The VP Sales then described a meeting with the CCO where she was bullied again. She then learned that the contract was terminated a short time later and was offered a different contract which she felt was “effectively a demotion.”
She rejected the new contract offer, at which point the parties’ relationship was at an end. The VP Sales felt that the employer’s actions were “retaliation by the employer for her allegations of bullying.” She then concluded that she had been subject to prohibited action. The employer argued that she was not a “worker” as defined by the WCA.
HRD previously reported about a case of estrangement between directors that meddled with the issue of workers’ underpayments.
In another case, the Supreme Court of Victoria dealt with an HR manager who believed she was wronged after a meeting left her “distressed” over a negative performance review.

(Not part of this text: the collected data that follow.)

(* ===== verification/Documentation.v ===== *)
(** * hack/documentation: the documentation printer

    [WriteDocs] prints one record per registered webhook, sorted by the names they
    are registered under.  json.MarshalIndent and the write to standard output are
    parameters. *)

From stdpp Require Import sorting.
From S2P Require Import Prelude GoStrings Admission Webhook Registry Resources.
From S2P Require Flag.
From S2P Require Namespace RegularUser ClusterLogging Service NetworkOperator PodImageSpec Pod Node.
From S2P Require ClusterRole ClusterRoleBinding ServiceAccount SCC PrometheusRule NetworkPolicies.
From S2P Require ImageContentPolicies IngressController CustomResourceDefinitions SdnMigration TechPreviewNoUpgrade.

Record docuhook := {
  Name : string;
  Rules : list RuleWithOperations;
  ObjectSelector : option LabelSelector;
  DocumentationString : string;
}.

(** The flags of this program. *)
Definition kinds : gmap string Flag.kind := {["hideRules" := Flag.BoolFlag]}.
Definition defaults : Flag.values := {["hideRules" := "false"]}.

Class Printer := {
  MarshalIndent : list docuhook → result string;
  WriteStdout : string → option error;
}.

Definition LF : string := String "010" EmptyString.

(** One iteration of the loop over the sorted names. *)
Definition dochook (hideRules : bool) (hook : Webhook) : docuhook := {|
  Name := wh_Name hook;
  Rules := if hideRules then [] else wh_Rules hook;
  ObjectSelector := if hideRules then None else wh_ObjectSelector hook;
  DocumentationString := wh_Doc hook |}.

Fixpoint dochooks (hooks : RegisteredWebhooks) (hideRules : bool) (hookNames : list string) : outcome (list docuhook) :=
  match hookNames with
  | [] => Returned []
  | hookName :: rest =>
      realHook ← deref (hooks !! hookName);
      docs ← dochooks hooks hideRules rest;
      Returned (dochook hideRules realHook :: docs)
  end.

(** What is on standard output at the end, and os.Exit if it was called.
    [range]: the names as the range over the map visits them. *)
Definition WriteDocs `{Printer} (hooks : RegisteredWebhooks) (hideRules : bool) (range : list string) :
    outcome (string * option ending) :=
  docs ← dochooks hooks hideRules (sortStrings range);
  match MarshalIndent docs with
  | Err err => Returned ("Error encoding: " +:+ err +:+ LF, Some (Exit 1))
  | Ok b =>
      match WriteStdout b with
      | Some err => Returned ("Error Writing: " +:+ err +:+ LF, Some (Exit 1))
      | None => Returned (b +:+ LF, None)
      end
  end.

Definition main `{Printer} (hooks : RegisteredWebhooks) (arguments range : list string) :
    outcome (string * option ending) :=
  match Flag.Parse kinds arguments defaults with
  | inl Flag.HelpRequested => Returned ("", Some (Exit 0))
  | inl (Flag.BadUsage _) => Returned ("", Some (Exit 2))
  | inr flags => WriteDocs hooks (Flag.boolValue flags "hideRules") range
  end.

(** ** Theory *)

Lemma dochooks_registered (hooks : RegisteredWebhooks) hideRules (names : list string) :
  (∀ name, name ∈ names → is_Some (hooks !! name)) →
  dochooks hooks hideRules names = Returned (dochook hideRules <$> omap (λ name, hooks !! name) names).
Proof.
  induction names as [|name names IH]; intros Hall; [done|]. cbn [dochooks omap list_omap].
  destruct (Hall name (list_elem_of_here _ _)) as [hook Hh]. rewrite Hh. cbn [deref mbind outcome_bind].
  rewrite IH; [|done]. intros n Hn. by apply Hall, list_elem_of_further.
Qed.

(** When the hooks go by the names they are registered under, the records are in
    the order of the names. *)
Lemma dochooks_names (hooks : RegisteredWebhooks) hideRules (names : list string) :
  (∀ name, name ∈ names → ∃ hook, hooks !! name = Some hook ∧ wh_Name hook = name) →
  Name <$> (dochook hideRules <$> omap (λ name, hooks !! name) names) = names.
Proof.
  induction names as [|name names IH]; intros Hall; [done|].
  destruct (Hall name (list_elem_of_here _ _)) as (hook & Hh & Hn). simpl. rewrite Hh. simpl. rewrite Hn. f_equal.
  apply IH. intros n Hin. by apply Hall, list_elem_of_further.
Qed.

Section Documentation.
Context `{AdmissionCtl, !AdmissionCtlLaws} `{Printer}.
Context `{Decoder Namespace.Namespace} `{Decoder RegularUser.NetNamespace} `{Decoder RegularUser.ConfigMap}
  `{Decoder ClusterLogging.ClusterLogging} `{Decoder Service.Service} `{Decoder NetworkOperator.Network}
  `{Decoder PodImageSpec.Pod} `{PodImageSpec.KubeClient} `{Decoder Pod.Pod} `{Decoder Node.Node}
  `{Decoder ClusterRole.ClusterRole} `{Decoder ClusterRoleBinding.ClusterRoleBinding}
  `{Decoder ServiceAccount.ServiceAccount} `{Decoder SCC.SecurityContextConstraints}
  `{Decoder PrometheusRule.prometheusRule} `{Decoder NetworkPolicies.NetworkPolicy}
  `{Decoder ImageContentPolicies.ImageDigestMirrorSet} `{Decoder ImageContentPolicies.ImageTagMirrorSet}
  `{Decoder ImageContentPolicies.ImageContentSourcePolicy} `{Decoder IngressController.IngressController}
  `{Decoder CustomResourceDefinitions.CustomResourceDefinition} `{Decoder SdnMigration.Network}
  `{Decoder TechPreviewNoUpgrade.FeatureGate}.

Lemma Webhooks_named name hook : Webhooks !! name = Some hook → wh_Name hook = name.
Proof.
  apply (registrations_forall (λ p, wh_Name p.2 = p.1)). repeat (constructor; [reflexivity|]). constructor.
Qed.

(** C39: The documentation.  Whatever the command line, the output does not depend
    on the order in which the registry is visited.  Once the command line parses,
    the printed list has one record for each of the 25 registered webhooks and no
    other, sorted by name, with its documentation; the rules and the object
    selector are the webhook's, or left out under -hideRules. *)
Theorem documentation_complete arguments range range' :
  range_of Webhooks range → range_of Webhooks range' →
  main Webhooks arguments range = main Webhooks arguments range' ∧
  ∀ flags, Flag.Parse kinds arguments defaults = inr flags →
    ∃ docs, length docs = 25 ∧ Sorted String.le (Name <$> docs) ∧ NoDup (Name <$> docs) ∧
      (∀ doc, doc ∈ docs ↔ ∃ hook, Webhooks !! Name doc = Some hook ∧ DocumentationString doc = wh_Doc hook ∧
         (Rules doc, ObjectSelector doc) =
         (if Flag.boolValue flags "hideRules" then ([], None) else (wh_Rules hook, wh_ObjectSelector hook))) ∧
      ∀ text, MarshalIndent docs = Ok text → WriteStdout text = None →
        main Webhooks arguments range = Returned (text +:+ LF, None).
Proof.
  intros Hr Hr'. unfold main, WriteDocs. split.
  { rewrite (sortStrings_unique range range'); [by rewrite Hr Hr'|done]. }
  intros flags ->. set (hide := Flag.boolValue flags "hideRules").
  assert (∀ name, name ∈ sortStrings range ↔ ∃ hook, Webhooks !! name = Some hook) as Hin.
  { intros name. by rewrite sortStrings_perm (range_of_elem _ _ _ Hr). }
  rewrite dochooks_registered; [intros name [h Hh]%Hin; eauto|]. cbn [mbind outcome_bind].
  eexists. split; [|split; [|split; [|split; [|by intros text -> ->]]]].
  - rewrite -(length_fmap Name) dochooks_names.
    { intros name [h Hh]%Hin. exists h. split; [done|]. by apply Webhooks_named. }
    rewrite sortStrings_perm Hr Webhooks_registrations map_to_list_to_map; [apply registrations_names|]. done.
  - rewrite dochooks_names; [|apply Sorted_merge_sort, _].
    intros name [h Hh]%Hin. exists h. split; [done|]. by apply Webhooks_named.
  - rewrite dochooks_names; [|rewrite sortStrings_perm; by apply (range_of_NoDup Webhooks)].
    intros name [h Hh]%Hin. exists h. split; [done|]. by apply Webhooks_named.
  - intros doc. rewrite list_elem_of_fmap. setoid_rewrite list_elem_of_omap. split.
    + intros (hook & -> & name & _ & Hh). exists hook. simpl. rewrite (Webhooks_named _ _ Hh). by destruct hide.
    + intros (hook & Hh & Hd & Hrest). exists hook. split; [|exists (Name doc); split; [apply Hin; eauto|done]].
      pose proof (Webhooks_named _ _ Hh) as Hname. unfold dochook.
      destruct doc as [n rs os s]; simpl in *. by destruct hide; injection Hrest as -> ->; rewrite Hname Hd.
Qed.
End Documentation.

(** ** Witnesses *)

Module Witness.
#[local] Existing Instance exampleCtl.
#[local] Existing Instance exampleCtl_laws.
#[local] Existing Instance Registry.Witness.decoder.
#[local] Existing Instance Registry.Witness.kube.
#[local] Instance printer : Printer := {|
  MarshalIndent := λ docs, Ok (Join (Name <$> docs) ","); WriteStdout := λ text, None |}.

Lemma documentation_complete_witness :
  main Webhooks ["-hideRules"] (map_to_list Webhooks).*1 = main Webhooks ["-hideRules"] (rev (map_to_list Webhooks).*1).
Proof.
  refine (proj1 (documentation_complete ["-hideRules"] (map_to_list Webhooks).*1 (rev (map_to_list Webhooks).*1)
    (reflexivity _) _)).
  unfold range_of. symmetry. apply Permutation_rev.
Defined.
End Witness.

In the WCAT’s decision, the tribunal said that the VP Sales is a worker.
“She carried out her duties pursuant to a contract of service and not pursuant to a contract for services,” it said, adding that the term “includes every person who has entered into or works under a contract of service… written or oral, express or implied.”
The tribunal also explained the four key stages of a prohibited action complaint:
The tribunal noted the employer’s motivation for termination of the contract was “an effort to improve the increasingly toxic atmosphere at the senior leadership level.”
“That the employer substantially blamed the VP Sales for this toxicity may be unfair or even incorrect; however, that is not a matter that falls within the prohibited action provisions of the Act,” it said.
The tribunal reminded the VP Sales that a “prohibited action is not a proxy for unjust dismissal or other workplace grievances.”
“It is not concerned with whether the VP Sales was treated fairly or not in relation to workplace dispute. Nor is it a remedy for bullying or other types of misconduct by an employer. Prohibited actions are concerned only with protecting workers who raise safety concerns from retaliation for raising those concerns,” it explained.
Ultimately, the tribunal said this is not a case of prohibited action, consequently favouring the employer. The application was dismissed.